— Exercise instructions —
After locating the line that contains "i => Some (S i)", restate it and each later line word for word through the end of the records.
--- Input for this task Enclosed Below ---
(** * tool_alfred: the Downloads Janitor, the Dev Git Overview and the
    feature supervisor, embedded from the Python sources under [src/app].

    Conventions of the embedding.
    - Python [str] values are [string]s of ASCII characters; [str.lower]
      acts on the letters [A]-[Z].
    - A [pathlib.Path] is the list of its parts; [p / s] appends the single
      part [s].
    - Python exceptions are values of [exn]; a function that may raise
      returns a [result].
    - [time.time()], [st_mtime] and [datetime] instants are integers ([Z]). *)

From Stdlib Require Import ZArith Lia Ascii String.
From stdpp Require Import gmap strings list fin_maps pretty sorting.

Open Scope string_scope.
Open Scope list_scope.

(** ** Python [str] methods used by the sources *)

Module Str.

Definition lower_ascii (c : ascii) : ascii :=
  let n := nat_of_ascii c in
  if (65 <=? n)%nat && (n <=? 90)%nat then ascii_of_nat (n + 32) else c.

(** [s.lower()] *)
Fixpoint lower (s : string) : string :=
  match s with
  | "" => ""
  | String c s' => String (lower_ascii c) (lower s')
  end.

(** [s.lstrip(".")] *)
Fixpoint lstrip_dot (s : string) : string :=
  match s with
  | String "." s' => lstrip_dot s'
  | _ => s
  end.

(** [s.rfind(c)], with [None] for Python's [-1]. *)
Fixpoint rfind (c : ascii) (s : string) : option nat :=
  match s with
  | "" => None
  | String a s' =>
      match rfind c s' with
      | Some i => Some (S i)
      | None => if decide (a = c) then Some 0%nat else None
      end
  end.

(** [s[i:]] and [s[:i]] for [0 <= i]. *)
Fixpoint drop (i : nat) (s : string) : string :=
  match i, s with
  | O, _ => s
  | S i', String _ s' => drop i' s'
  | S _, "" => ""
  end.

Fixpoint take (i : nat) (s : string) : string :=
  match i, s with
  | O, _ => ""
  | S i', String a s' => String a (take i' s')
  | S _, "" => ""
  end.

(** [sub in s] *)
Fixpoint contains (sub s : string) : bool :=
  String.prefix sub s ||
  match s with
  | "" => false
  | String _ s' => contains sub s'
  end.

(** [c in s] for a single character. *)
Fixpoint has_char (c : ascii) (s : string) : bool :=
  match s with
  | "" => false
  | String a s' => bool_decide (a = c) || has_char c s'
  end.

(** [s.split(c, 1)] when [c in s]: the text before the first [c] and the
    text after it. *)
Fixpoint split_once (c : ascii) (s : string) : string * string :=
  match s with
  | "" => ("", "")
  | String a s' =>
      if decide (a = c) then ("", s')
      else let '(l, r) := split_once c s' in (String a l, r)
  end.

(** The ASCII line boundaries of [str.splitlines]: LF, VT, FF, CR, FS, GS
    and RS; CR LF counts as one boundary. *)
Definition is_linebreak (c : ascii) : bool :=
  match c with
  | "010" | "011" | "012" | "013" | "028" | "029" | "030" => true
  | _ => false
  end%char.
--- End of Enclosed Input for this task ---
— Your solution —
      | Some i => Some (S i)
      | None => if decide (a = c) then Some 0%nat else None
      end
  end.

(** [s[i:]] and [s[:i]] for [0 <= i]. *)
Fixpoint drop (i : nat) (s : string) : string :=
  match i, s with
  | O, _ => s
  | S i', String _ s' => drop i' s'
  | S _, "" => ""
  end.

Fixpoint take (i : nat) (s : string) : string :=
  match i, s with
  | O, _ => ""
  | S i', String a s' => String a (take i' s')
  | S _, "" => ""
  end.

(** [sub in s] *)
Fixpoint contains (sub s : string) : bool :=
  String.prefix sub s ||
  match s with
  | "" => false
  | String _ s' => contains sub s'
  end.

(** [c in s] for a single character. *)
Fixpoint has_char (c : ascii) (s : string) : bool :=
  match s with
  | "" => false
  | String a s' => bool_decide (a = c) || has_char c s'
  end.

(** [s.split(c, 1)] when [c in s]: the text before the first [c] and the
    text after it. *)
Fixpoint split_once (c : ascii) (s : string) : string * string :=
  match s with
  | "" => ("", "")
  | String a s' =>
      if decide (a = c) then ("", s')
      else let '(l, r) := split_once c s' in (String a l, r)
  end.

(** The ASCII line boundaries of [str.splitlines]: LF, VT, FF, CR, FS, GS
    and RS; CR LF counts as one boundary. *)
Definition is_linebreak (c : ascii) : bool :=
  match c with
  | "010" | "011" | "012" | "013" | "028" | "029" | "030" => true
  | _ => false
  end%char.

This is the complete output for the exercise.